How can I give a name to each module in ModuleList?

I have the following component in my model:

feedfnn = []
for task_name, num_class in self.tasks:
    if self.config.nonlinear_fc:
        ffnn = nn.Sequential(OrderedDict([
            ('dropout1', nn.Dropout(self.config.dropout_fc)),
            ('dense1', nn.Linear(self.config.nhid * self.num_directions * 8, self.config.fc_dim)),
            ('tanh', nn.Tanh()),
            ('dropout2', nn.Dropout(self.config.dropout_fc)),
            ('dense2', nn.Linear(self.config.fc_dim, self.config.fc_dim)),
            ('tanh', nn.Tanh()),
            ('dropout3', nn.Dropout(self.config.dropout_fc)),
            ('dense3', nn.Linear(self.config.fc_dim, num_class))
        ]))
    else:
        ffnn = nn.Sequential(OrderedDict([
            ('dropout1', nn.Dropout(self.config.dropout_fc)),
            ('dense1', nn.Linear(self.config.nhid * self.num_directions * 8, self.config.fc_dim)),
            ('dropout2', nn.Dropout(self.config.dropout_fc)),
            ('dense2', nn.Linear(self.config.fc_dim, self.config.fc_dim)),
            ('dropout3', nn.Dropout(self.config.dropout_fc)),
            ('dense3', nn.Linear(self.config.fc_dim, num_class))
        ]))
    feedfnn.append(ffnn)
self.ffnn = nn.ModuleList(feedfnn)

When I print my model, I get the description of the above component as:

(ffnn): ModuleList (
(0): Sequential (
  (dropout1): Dropout (p = 0)
  (dense1): Linear (4096 -> 512)
  (dropout2): Dropout (p = 0)
  (dense2): Linear (512 -> 512)
  (dropout3): Dropout (p = 0)
  (dense3): Linear (512 -> 2)
)
(1): Sequential (
  (dropout1): Dropout (p = 0)
  (dense1): Linear (4096 -> 512)
  (dropout2): Dropout (p = 0)
  (dense2): Linear (512 -> 512)
  (dropout3): Dropout (p = 0)
  (dense3): Linear (512 -> 3)
)
(2): Sequential (
  (dropout1): Dropout (p = 0)
  (dense1): Linear (4096 -> 512)
  (dropout2): Dropout (p = 0)
  (dense2): Linear (512 -> 512)
  (dropout3): Dropout (p = 0)
  (dense3): Linear (512 -> 3)
)
)

Can I put a specific name like (task1): Sequential, (task2): Sequential instead of (0): Sequential, (1): Sequential?

1 Like

It doesn’t look like it

You could probably modify ModuleList to do so (ie, make your own class that extends Module or ModuleList). You can achieve something like what you want by modifying its setattr attribute.

ModuleList is specifically designed to act like a list and thus can’t do that.
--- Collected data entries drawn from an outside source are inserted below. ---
(** C4: what the mock returns is a function of the prompt text alone (and
    it does return when the record is there and no sleep raises); the
    categories are tried in the order cat, ocean, nature, city and the first
    one with a keyword occurring in the prompt (as a substring, letter case
    aside) decides the URL, the default URL being used when none occurs.  So
    a prompt with "cat" gets the cat URL; one with "ocean", "forest" or
    "city" gets the ocean, nature or city URL unless an earlier category
    matches; "a story about a lighthouse" gets the default URL; and
    "CAT video" gets what "cat video" gets. *)
Theorem mock_keyword_mapping :
  (forall gid pd env w v,
     (run env (generate_enhanced_mock_video gid pd) w).1.1 = Ok v ->
     v = PStr (mock_video_url (prompt pd)))
  /\ (forall gid pd env w r,
        store w !! gid = Some r ->
        Forall (fun x => x = Ok tt)
          (sleeps (run env (generate_enhanced_mock_video gid pd) w).2) ->
        (run env (generate_enhanced_mock_video gid pd) w).1.1
        = Ok (PStr (mock_video_url (prompt pd))))
  /\ (forall text w, w ∈ cat_words -> mentions w text ->
        mock_video_url text = cat_url)
  /\ (forall text w, w ∈ ocean_words -> mentions w text ->
        none_of cat_words text -> mock_video_url text = ocean_url)
  /\ (forall text w, w ∈ nature_words -> mentions w text ->
        none_of cat_words text -> none_of ocean_words text ->
        mock_video_url text = nature_url)
  /\ (forall text w, w ∈ city_words -> mentions w text ->
        none_of cat_words text -> none_of ocean_words text ->
        none_of nature_words text -> mock_video_url text = city_url)
  /\ (forall text,
        none_of cat_words text -> none_of ocean_words text ->
        none_of nature_words text -> none_of city_words text ->
        mock_video_url text = default_url)
  /\ ("cat" ∈ cat_words /\ "ocean" ∈ ocean_words
      /\ "forest" ∈ nature_words /\ "city" ∈ city_words)
  /\ (forall text text', PyStr.lower text = PyStr.lower text' ->
        mock_video_url text = mock_video_url text')
  /\ (forall text, mock_video_url (PyStr.lower text) = mock_video_url text)
  /\ mock_video_url "a story about a lighthouse" = default_url
  /\ mock_video_url "CAT video" = mock_video_url "cat video"
  /\ mock_video_url "CAT video" = cat_url.
Proof.
  split_and!.
  - intros gid pd env w v Hrun.
    destruct (rec_status_any gid (store w)) as [st Hst].
    pose proof (wp_run _ env w _ (mock_wp gid pd st _ Hst)) as (_ & _ & _ & Hv).
    by apply Hv.
  - intros gid pd env w r Hr.
    exact (wp_run _ env w _ (mock_returns_wp gid pd _ r Hr)).
  - intros text w Hin Hm. unfold mock_video_url.
    by rewrite (any_word_in_some cat_words w).
  - intros text w Hin Hm H1. unfold mock_video_url.
    by rewrite (any_word_in_none cat_words), (any_word_in_some ocean_words w).
  - intros text w Hin Hm H1 H2. unfold mock_video_url.
    by rewrite (any_word_in_none cat_words), (any_word_in_none ocean_words),
      (any_word_in_some nature_words w).
  - intros text w Hin Hm H1 H2 H3. unfold mock_video_url.
    by rewrite (any_word_in_none cat_words), (any_word_in_none ocean_words),
      (any_word_in_none nature_words), (any_word_in_some city_words w).
  - intros text H1 H2 H3 H4. unfold mock_video_url.
    by rewrite (any_word_in_none cat_words), (any_word_in_none ocean_words),
      (any_word_in_none nature_words), (any_word_in_none city_words).
  - apply list_elem_of_here.
  - apply list_elem_of_here.
  - apply list_elem_of_further, list_elem_of_here.
  - apply list_elem_of_here.
  - intros text text' H. unfold mock_video_url. by rewrite H.
  - intros text. unfold mock_video_url. by rewrite lower_idemp.
  - reflexivity.
  - reflexivity.
  - reflexivity.
Qed.
(* ===== verification/Prelude.v ===== *)
(** * WDUTF: a verification library of the user-space kernel environment

    WDUTF runs a Windows driver in a process of its own: src/src/*.cpp define the
    kernel's functions over Win32 and the C runtime.  This library models the parts
    of it that compute, one file of definitions per part, in the order and with the
    names of the code, and proves what makes each of them correct.

    ** The files

    - Prelude: faults, the three monads (faults only, state, state with waiting),
      machine integers, loops, arrays, lists linked in memory and counts over maps, and
      the tactics on them.
    - Bitmap (bitmap.cpp): bitmaps as lists of 32-bit words, every function with its
      word and bit arithmetic; BitmapOps and BitmapFind relate it to a set of bit
      numbers.  The runs the search functions keep between words are the record
      [run].
    - Strings (unicode.cpp and string.cpp): counted strings, the header and the bytes
      of the buffer; StringsOps and StringsSpec relate them to lists of characters.
    - Spinlock (irql.cpp and spinlock.cpp): the interrupt level of each thread and
      the table of reader-writer locks.  SpinlockSpec runs the calls of many threads
      in any order; SpinlockTable takes GetSRWLock apart into its memory accesses.
    - Objects (object.h and object.cpp, with what file.cpp, device.cpp, driver.cpp and
      registry.cpp do when an object is freed): a heap of reference-counted objects.
      ObjectsInv defines what the counts have to cover, ObjectsSpec proves it of
      freeing, HandleSpec of pointers and handles.
    - Names (name.cpp and symlink.cpp): the name list over that heap.  NamesPath is
      about the memory paths are built in, NamesSpec about names, SymlinkSpec and
      ResolveSpec about links.  ObjectsExamples is one heap on which the theorems on
      objects and names are used.
    - Dispatcher (event.cpp, mutex.cpp, semaphore.cpp, wait.cpp and the wait times of
      time.cpp): the dispatcher objects over those of the system.  DispatcherSpec is
      about events, DispatcherWaits about waits, DispatcherMutex about mutexes and
      semaphores, DispatcherExamples has a model of the system.
    - Timer (timer.cpp) and Dpc (dpc.cpp): one timer and one DPC with the thread pool
      that runs their callbacks, access by access; TimerSpec and DpcSpec are about
      every interleaving.
    - Irp (irp.cpp, and IoAllocateMdl of mdl.cpp): IRPs with their stacks, in a store
      with the memory and events that requests use.  IrpSpec is about completion,
      IrpRequests about the requests the library itself makes, IrpExamples has a
      driver.
    - Device (device.cpp): stacks of attached devices, and the remove lock as steps of
      any number of threads; DeviceSpec has the theorems.
    - Detours (detours.cpp, and the thread loop of thread.cpp): regions, detours and
      intercepts as lists linked in memory.  DetoursInv has the
      invariant and frees and allocates detours, DetoursSpec relates all
      of it to one list of intercepts per function, DetoursExamples runs it.
    - Bugcheck (error.cpp): the callbacks drivers register for a bug check, and what a
      bug check calls; BugcheckSpec has the theorems.
    - Memory: the bytes of a driver by their address, and what reading and writing
      them in sequence gives.
    - Registry (registry.cpp): keys by path; RegistryQuery has the query tables and
      RegistryZw the keys by handle.  RegistrySpec has the laws of the functions of the
      system over a tree of keys and the writes by path, RegistryRead the
      reading of values, RegistryQuerySpec and RegistryDirect the query tables,
      RegistryZwSpec and RegistryKeys the handles, and RegistryExamples a tree.
    - DeviceObjects (device.cpp and driver.cpp): creating and deleting devices, over
      Objects and Names, with its theorems.
    - Driver (driver.cpp, pnp.cpp and the lock of load.cpp): drivers that are linked
      with their test, over all of Objects, Names, Registry, Device and DeviceObjects.
      DriverSpec runs the calls one driver makes of those, DriverLoads has the last
      unload up to the object's end, DriverCounts the first load and the table of load
      counts, DriverUnloads the unloads over that table, DriverExamples a driver.

    - LocalPath (local.cpp): where the files of a driver are, with the theorems on
      the path and the directories that are made for it.  Files (file.cpp): files on devices
      and files of the system, over Objects and Names.  FilesSpec opens and closes those
      on devices, FilesSystem those of the system, FilesIO reads and writes them,
      FilesExamples has a small file system.
    - Image (load.cpp, and DdkFindModule of detours.cpp): drivers that are loaded from
      files.  ImageUpdate is about the changes to the file, ImageData about the data that
      are saved and restored, ImageLoads about the modules that load through an image,
      ImageHold about files and modules of the system, ImageExamples has a driver.
    - Exception (exception.cpp, and CR8 of irql.cpp): the faults of a driver that the
      handler takes care of, with what the processor would have done.
    - Threads (thread.cpp): the threads and processes of the kernel, over Objects and
      Detours, for any number of host threads.  ThreadsInv has the invariant,
      ThreadsSpec the calls, ThreadsSystem the host threads that make them in any order,
      ThreadsExamples two threads.

    A file with operations is followed by the files that prove them, and only the
    definitions of Prelude, Memory, Strings and Objects (for Names and Registry), Spinlock
    (for Bugcheck), Dispatcher (for Timer), Irp (for Device), Names, Device and Registry
    (for DeviceObjects and Driver), Names and LocalPath (for Files),
    LocalPath and Detours (for Image), Memory (for Exception), and Objects and Detours
    (for Threads) are shared between parts.

    ** How the code is modelled

    A call that asserts, fails or stops the process has no result: it is an [Err] of
    [fault].  A memory access outside what the model contains is the fault
    [BadAccess], so a theorem that a call gives [Ok] says that it stays in bounds, and,
    where memory is freed, that it is not used afterwards.
    Unsigned and signed integers wrap as written, through [u16], [u32], [u64] and
    [s32].  Loops are [for_le] and its variants or recursion on fuel.

    What the code calls and does not define is a parameter, a class where there are
    several functions, with its laws in a class of their own: the locale's character
    tables ([Locale], [LocaleLaws]); the locks of the operating system
    ([SRWLOCK_API]); its events, waits and thread pool ([WIN32_SYNC],
    [THREADPOOL_TIMER], [THREADPOOL_WORK]); the inline functions of the WDK ([WDK]; the
    dispatch and completion routines of drivers are arguments) and bug
    check callbacks ([BUGCHECK_CALLBACKS]);
    the Detours library ([DETOURS]); the registry of the system ([WINREG], with laws over
    a tree of keys, [WINREG_Laws], which promise no order of values across a change) and the routines of query tables ([QUERY_ROUTINES]),
    which see their data and do not change the registry or the driver's memory; the files
    of the system ([WINFILE], with laws on handles, [WINFILE_Laws], and on the content of a
    file, [WINFILE_DATA]) and its loader ([LOADER], [LOADER_Laws]); the routines of drivers and what a stack makes of a plug and play request
    ([DRIVER_ROUTINES]), which may change everything and may fail: the theorems ask of them that they return,
    give back the references to drivers they take, leave the names of drivers alone and
    set no AddDevice routine ([served]), so they are about drivers without plug and play.  The results of allocations are arguments, and so
    are the contents of memory where no object is ([Environment]).  Each theorem that
    assumes laws is used at a concrete instance.

    A function whose callers hold one lock all the time is one step; where threads
    race (lock table, timers, DPCs, remove locks) the steps are single accesses.  A call
    that waits for others is two definitions, up to the wait and after it, with whatever
    they do in between: [DdkSynchronousIrp_begin] and [DdkSynchronousIrp_end], and
    [create_begin] and [create_end] for PsCreateSystemThread.

    ** What is shown

    - Bitmaps: each function does to the set of bits what its name says, for every
      start, length and hint; the searches find the first run from the hint, wrap
      round, and fail only if there is none.  [partial_last_word] and
      [RtlSetBits_wrap] are the cases in which the code differs from the kernel.
    - Strings: parsing and printing of integers are inverse; comparison, hashing,
      copying, appending and conversion agree with lists of characters on every
      branch, without access outside the buffers.
    - Locks: at most one exclusive holder and none with others, for every interleaving;
      the lock table is safe when threads race to fill it; its one-step model is what
      the steps of one thread amount to.
    - Objects: [kinv] says that the count of each object covers the names, devices
      and files that refer to it; [client] is what is left, the references that
      drivers hold.  Each operation changes [client] by exactly the references it
      gives or takes, keeps [kinv], and leaves nothing allocated that has no
      reference.
    - Names: what is entered is found, paths fit their buffers, following links ends
      after at most 1001 of them; a deleted link is never freed ([symbolic_link_leaks]).
    - Dispatcher objects: events, mutexes and semaphores refine a bit, an owner with a
      count and a bounded count, for any sequence of calls; a wait for any object
      takes the first signalled one and nothing else, a wait for all takes all or
      none, but never succeeds for a single object.
    - Timers and DPCs: every setting of a timer by one thread at a time and every
      insertion of a DPC is run once, or cancelled, or outstanding, an expiry setting the
      event and inserting the DPC of its setting; a cancelled timer stays quiet.  Reading a
      timer can undo a setting, and flushing DPCs can end early.
    - IRPs: completion calls the routines that ask for the outcome, which they may change,
      in order, each once; a synchronous request that is pended waits until the driver
      completes it, and returns its final status and frees its IRP.  The
      check for a location left comes too early, and device controls with a direct
      method write to address 0.
    - Devices: the walks over a stack end, attaching joins and detaching splits it;
      after a removal nobody holds the remove lock, and no wakeup is lost.
    - Detours: whatever the library answers, attaching adds to one list or changes
      nothing, detaching filters the lists, and each call gets the intercept chosen for
      its thread; no entry leaks and nothing freed is used.
    - Bug checks: any sequence of registrations is that of a table of records; a bug
      check calls the table in order, routines for pages until they ask for no more, and
      leaves lock and interrupt level alone.
    - Registry: writing and deleting by path changes that value alone; a query table makes
      the calls its entries mean, for values of any size, and stores no more than the
      place it is given holds; structures of values are returned only whole; the key of
      a handle is closed with it.  Every handle and buffer is given back, but for the
      cases [direct_without_name_leaks], [key_closed_twice] and the names of
      ZwQueryValueKey; a missing value of a typed entry stops the process
      ([missing_typed_value]).
    - Devices and drivers: creating a device gives it a name and a place in its driver's
      list, or nothing; deleting it undoes that exactly.  Loading and unloading drivers
      is a table of counts by name: the first load makes the driver and runs its entry
      routine, the last takes it
      apart and frees it, if its devices go.  A driver whose name is taken is freed
      twice ([DdkCreateDriver_taken]).
    - Files: opening gives a new file on the device a name leads to, or on the file of the
      system below the directory of the process, and closing undoes that, but for two
      events each file has; any sequence of reads and writes is one of a list of bytes with
      a position.  A path that does not fit is not ended ([DdkGetLocalPath_spec]), what has
      been found and is not opened is kept, and the position is wrong after a write to the
      end ([append_position]).
    - Images: changing a driver file in place is reading it once from left to right
      ([relink], [reshare]), and leaves nothing to be changed; its data are restored
      exactly; a module's intercepts go with its last use of the image, and an image stays
      while a module uses it; each image holds its module once.  The changes can read and
      write behind the file ([compared_behind], [name_at_end]), and a driver's name keeps a
      backslash ([DdkGetDriverName_spec]).
    - Exceptions: the instructions that access CR8 are executed as the processor would, and
      no other ([DdkPrivException_emulates]); a read of the shared data of the kernel goes to where the
      process has them.
    - Threads: in every interleaving the list of threads is the current threads of the host
      threads, and each thread object has one reference for each use by a host thread and each
      that drivers have been handed and not given back, so that it is freed with the last;
      a new thread gets to its routine; with the end of a thread its intercepts are gone.
      What [Detours] takes for the list of threads is what the loop finds.

    ** Fuel

    [free_depth] is 3: a file holds a device, a device a driver, a driver nothing, and
    no theorem on objects lets the fuel run out.  [DdkResolveSymbolicLink] has 1002, the
    code's own limit.  The loops over strings have the length of the string, those over
    linked lists and stacks one more than the number of nodes there are, and
    [complete_fuel] is 258, more than a [CCHAR] can count.  Reading a value of the
    registry takes at most 3 rounds ([read_fuel]), since the value does not change between
    them, the loop over the values of a key one more than the values it has, and that over the
    imports of a module one more than the bytes there are ([DdkFindDLLName_ends]).  The theorems say that none
    runs out, the one of [DdkUnloadDriver] given more than the driver has devices, but for bug checks: there the fuel bounds how often a driver's routine asks
    to be called again, which only the driver can tell.

    ** What is not modelled

    The manifest of components names every part of src/src.  Left out for good are the
    calls of Win32 alone (the directory of the process), exported data, and functions
    that only fail.  Not reached are the search for a driver's file, the answer of
    the manager to plug and play requests, device interfaces, work items, pools and MDLs but for
    [IoAllocateMdl], the time conversions, the look-up of functions by name for detours, and named events. *)

From stdpp Require Export base option list list_numbers numbers strings gmap.
From Stdlib Require Export ZArith Lia.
Currently the ModuleList assumes the key names are sequential numbers to access the items in the list. You could probably create an empty Module and add items using the add_module method.

If the OrderedDict constructor of nn.Sequential takes a list of tuples ((name1, mod1), (name1, mod2), ..., (nameN, modN)), then would it be possible to do the following?

    ...
    feedfnn.append((task_name, ffnn))
self.ffnn = nn.Sequential(OrderedDict(feedfnn))

After all, nn.Sequential is a subclass of nn.Module.

Specifically (and simplified to focus on the key point):

In [1]: cat net.py
import torch.nn as nn
from collections import OrderedDict

class Example(nn.Module):
    def __init__(self, tasks):
        super(Example, self).__init__()
        self.tasks = tasks
    
        feedfnn = []
        for task_name, num_class in self.tasks:
            ffnn = nn.Sequential(OrderedDict([
                ('dense1', nn.Linear(10, 10)),
                ('tanh', nn.Tanh()),
                ('dense2', nn.Linear(10, 10)),
                ('tanh', nn.Tanh()),
                ('dense3', nn.Linear(10, 10))
            ]))
            feedfnn.append((task_name, ffnn))
        self.ffnn = nn.Sequential(OrderedDict(feedfnn))
    
if __name__ == '__main__':
    tasks = (('task1', None), ('task2', None), ('task3', None))
    example = Example(tasks)
    print(example)

In [2]: run net.py
Example (
  (ffnn): Sequential (
    (task1): Sequential (
      (dense1): Linear (10 -> 10)
      (tanh): Tanh ()
      (dense2): Linear (10 -> 10)
      (dense3): Linear (10 -> 10)
    )
    (task2): Sequential (
      (dense1): Linear (10 -> 10)
      (tanh): Tanh ()
      (dense2): Linear (10 -> 10)
      (dense3): Linear (10 -> 10)
    )
    (task3): Sequential (
      (dense1): Linear (10 -> 10)
      (tanh): Tanh ()
      (dense2): Linear (10 -> 10)
      (dense3): Linear (10 -> 10)
    )
  )
)
2 Likes

Thanks for the suggestion. But the use of Sequential would probably make all the individual feed-forward neural network sequential. So, for example, if I have 3 tasks, I need 3 individual FFNN which will be used for the respective task. Currently, I am using the self.ffnn for n tasks as self.ffnn[i] stands for ith task’s FFNN. So, I think I can’t use Sequential in this purpose.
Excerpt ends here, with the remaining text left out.